*** Block opens ***
(** X16, on a machine that refuses every process start. *)
Lemma open_never_raises_witness :
  (Executor._execute_action (C := locked_down) "open:terminal" idle).1 = Ret tt ∧
  List.filter Executor.is_automation
    (Executor.trace (Executor._execute_action (C := locked_down) "open:terminal" idle).2)
    = [Executor.EvAutomation (Executor.Popen ["open"; "-a"; "Terminal"] false)].
Proof.
  exact (open_never_raises (C := locked_down) "open:terminal" idle eq_refl eq_refl).
Defined.

(** X17, on a machine without pyautogui. *)
Lemma dry_run_touches_nothing_witness :
  Executor.world (Executor._execute_action (C := headless) "hotkey:ctrl+s" idle).2 = 0 ∧
  List.filter Executor.is_automation
    (Executor.trace (Executor._execute_action (C := headless) "hotkey:ctrl+s" idle).2)
    = [].
Proof.
  destruct (dry_run_touches_nothing (C := headless) "hotkey:ctrl+s" idle eq_refl)
    as (H1 & H2 & _).
  { by vm_compute. }
  split; [exact H1 | exact H2].
Defined.

(** X18, on a machine whose observer has seen a text field and then a
    button: "click:button" clicks the centre of the button. *)
Lemma click_lands_on_first_match_witness :
  List.filter Executor.is_automation
    (Executor.trace (Executor._execute_action (C := watched) "click:button" idle).2)
    = [Executor.EvAutomation (Executor.PyClick 230 115)].
Proof.
  destruct (click_lands_on_first_match (C := watched) "click:button" idle
              [text_field; ok_button] eq_refl eq_refl eq_refl eq_refl) as [H _].
  apply (H [text_field] ok_button []);
    [reflexivity | by repeat constructor | reflexivity].
Defined.

(** X14, on a save shortcut. *)
Lemma hotkey_presses_the_named_keys_witness :
  ∃ parts,
    List.filter Executor.is_automation
      (Executor.trace (Executor._execute_action (C := machine) "hotkey:ctrl+shift+s" idle).2)
      = [Executor.EvAutomation (Executor.PyHotkey parts)] ∧
    Executor.join_plus parts = "ctrl+shift+s" ∧
    length parts = 3.
Proof.
  destruct (hotkey_presses_the_named_keys (C := machine) "hotkey:ctrl+shift+s" idle
              eq_refl eq_refl eq_refl) as (parts & H1 & H2 & _).
  exists parts. split; [exact H1|]. split; [exact H2|].
  vm_compute in H1. injection H1 as <-. reflexivity.
Defined.

(** X19, on a run whose diagnostic request fails while the first step of
    the login plan is being recovered. *)
Lemma raising_call_leaves_the_user_turn_witness :
  ∃ e o',
    Orchestrator.process_user_message
      (C := desktop true (Json login_plan) (ApiError "overloaded")) "Log me in" fresh
      = (Raise e, o') ∧
    Orchestrator.conversation_history o' = [("user", "Log me in")].
Proof.
  destruct (Orchestrator.process_user_message
              (C := desktop true (Json login_plan) (ApiError "overloaded"))
              "Log me in" fresh)
    as [[a|e] o'] eqn:E; [by vm_compute in E|].
  exists e, o'. split; [reflexivity|].
  exact (proj1 (raising_call_leaves_the_user_turn
                  (C := desktop true (Json login_plan) (ApiError "overloaded"))
                  "Log me in" fresh e o' E)).
Defined.

(** X20, on a machine that refuses every automation call: creating a
    file stops at its first shortcut. *)
Lemma failed_action_stops_at_the_failing_call_witness :
  (Executor._execute_action (C := locked_down) "create_file:notes.txt" idle).1
    = Raise "Operation not permitted" ∧
  List.filter Executor.is_automation
    (Executor.trace
       (Executor._execute_action (C := locked_down) "create_file:notes.txt" idle).2)
    = [Executor.EvAutomation (Executor.PyHotkey ["ctrl"; "n"])] ∧
  ∃ a w,
    last (Executor.trace
            (Executor._execute_action (C := locked_down) "create_file:notes.txt" idle).2)
      = Some (Executor.EvAutomation a) ∧
    Executor.perform (Collaborators := locked_down) a w
      = (Raise "Operation not permitted",
         Executor.world
           (Executor._execute_action (C := locked_down) "create_file:notes.txt" idle).2).
Proof.
  split; [reflexivity|]. split; [reflexivity|].
  destruct (failed_action_stops_at_the_failing_call (C := locked_down)
              "create_file:notes.txt" idle "Operation not permitted" eq_refl)
    as (_ & _ & [(Hw & _)|H]); [by vm_compute in Hw | exact H].
Defined.

End ScenarioMore.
*** Block closes ***
When you answer, retype all of the material exactly as it appears above.

(** X16, on a machine that refuses every process start. *)
Lemma open_never_raises_witness :
  (Executor._execute_action (C := locked_down) "open:terminal" idle).1 = Ret tt ∧
  List.filter Executor.is_automation
    (Executor.trace (Executor._execute_action (C := locked_down) "open:terminal" idle).2)
    = [Executor.EvAutomation (Executor.Popen ["open"; "-a"; "Terminal"] false)].
Proof.
  exact (open_never_raises (C := locked_down) "open:terminal" idle eq_refl eq_refl).
Defined.

(** X17, on a machine without pyautogui. *)
Lemma dry_run_touches_nothing_witness :
  Executor.world (Executor._execute_action (C := headless) "hotkey:ctrl+s" idle).2 = 0 ∧
  List.filter Executor.is_automation
    (Executor.trace (Executor._execute_action (C := headless) "hotkey:ctrl+s" idle).2)
    = [].
Proof.
  destruct (dry_run_touches_nothing (C := headless) "hotkey:ctrl+s" idle eq_refl)
    as (H1 & H2 & _).
  { by vm_compute. }
  split; [exact H1 | exact H2].
Defined.

(** X18, on a machine whose observer has seen a text field and then a
    button: "click:button" clicks the centre of the button. *)
Lemma click_lands_on_first_match_witness :
  List.filter Executor.is_automation
    (Executor.trace (Executor._execute_action (C := watched) "click:button" idle).2)
    = [Executor.EvAutomation (Executor.PyClick 230 115)].
Proof.
  destruct (click_lands_on_first_match (C := watched) "click:button" idle
              [text_field; ok_button] eq_refl eq_refl eq_refl eq_refl) as [H _].
  apply (H [text_field] ok_button []);
    [reflexivity | by repeat constructor | reflexivity].
Defined.

(** X14, on a save shortcut. *)
Lemma hotkey_presses_the_named_keys_witness :
  ∃ parts,
    List.filter Executor.is_automation
      (Executor.trace (Executor._execute_action (C := machine) "hotkey:ctrl+shift+s" idle).2)
      = [Executor.EvAutomation (Executor.PyHotkey parts)] ∧
    Executor.join_plus parts = "ctrl+shift+s" ∧
    length parts = 3.
Proof.
  destruct (hotkey_presses_the_named_keys (C := machine) "hotkey:ctrl+shift+s" idle
              eq_refl eq_refl eq_refl) as (parts & H1 & H2 & _).
  exists parts. split; [exact H1|]. split; [exact H2|].
  vm_compute in H1. injection H1 as <-. reflexivity.
Defined.

(** X19, on a run whose diagnostic request fails while the first step of
    the login plan is being recovered. *)
Lemma raising_call_leaves_the_user_turn_witness :
  ∃ e o',
    Orchestrator.process_user_message
      (C := desktop true (Json login_plan) (ApiError "overloaded")) "Log me in" fresh
      = (Raise e, o') ∧
    Orchestrator.conversation_history o' = [("user", "Log me in")].
Proof.
  destruct (Orchestrator.process_user_message
              (C := desktop true (Json login_plan) (ApiError "overloaded"))
              "Log me in" fresh)
    as [[a|e] o'] eqn:E; [by vm_compute in E|].
  exists e, o'. split; [reflexivity|].
  exact (proj1 (raising_call_leaves_the_user_turn
                  (C := desktop true (Json login_plan) (ApiError "overloaded"))
                  "Log me in" fresh e o' E)).
Defined.

(** X20, on a machine that refuses every automation call: creating a
    file stops at its first shortcut. *)
Lemma failed_action_stops_at_the_failing_call_witness :
  (Executor._execute_action (C := locked_down) "create_file:notes.txt" idle).1
    = Raise "Operation not permitted" ∧
  List.filter Executor.is_automation
    (Executor.trace
       (Executor._execute_action (C := locked_down) "create_file:notes.txt" idle).2)
    = [Executor.EvAutomation (Executor.PyHotkey ["ctrl"; "n"])] ∧
  ∃ a w,
    last (Executor.trace
            (Executor._execute_action (C := locked_down) "create_file:notes.txt" idle).2)
      = Some (Executor.EvAutomation a) ∧
    Executor.perform (Collaborators := locked_down) a w
      = (Raise "Operation not permitted",
         Executor.world
           (Executor._execute_action (C := locked_down) "create_file:notes.txt" idle).2).
Proof.
  split; [reflexivity|]. split; [reflexivity|].
  destruct (failed_action_stops_at_the_failing_call (C := locked_down)
              "create_file:notes.txt" idle "Operation not permitted" eq_refl)
    as (_ & _ & [(Hw & _)|H]); [by vm_compute in Hw | exact H].
Defined.

End ScenarioMore.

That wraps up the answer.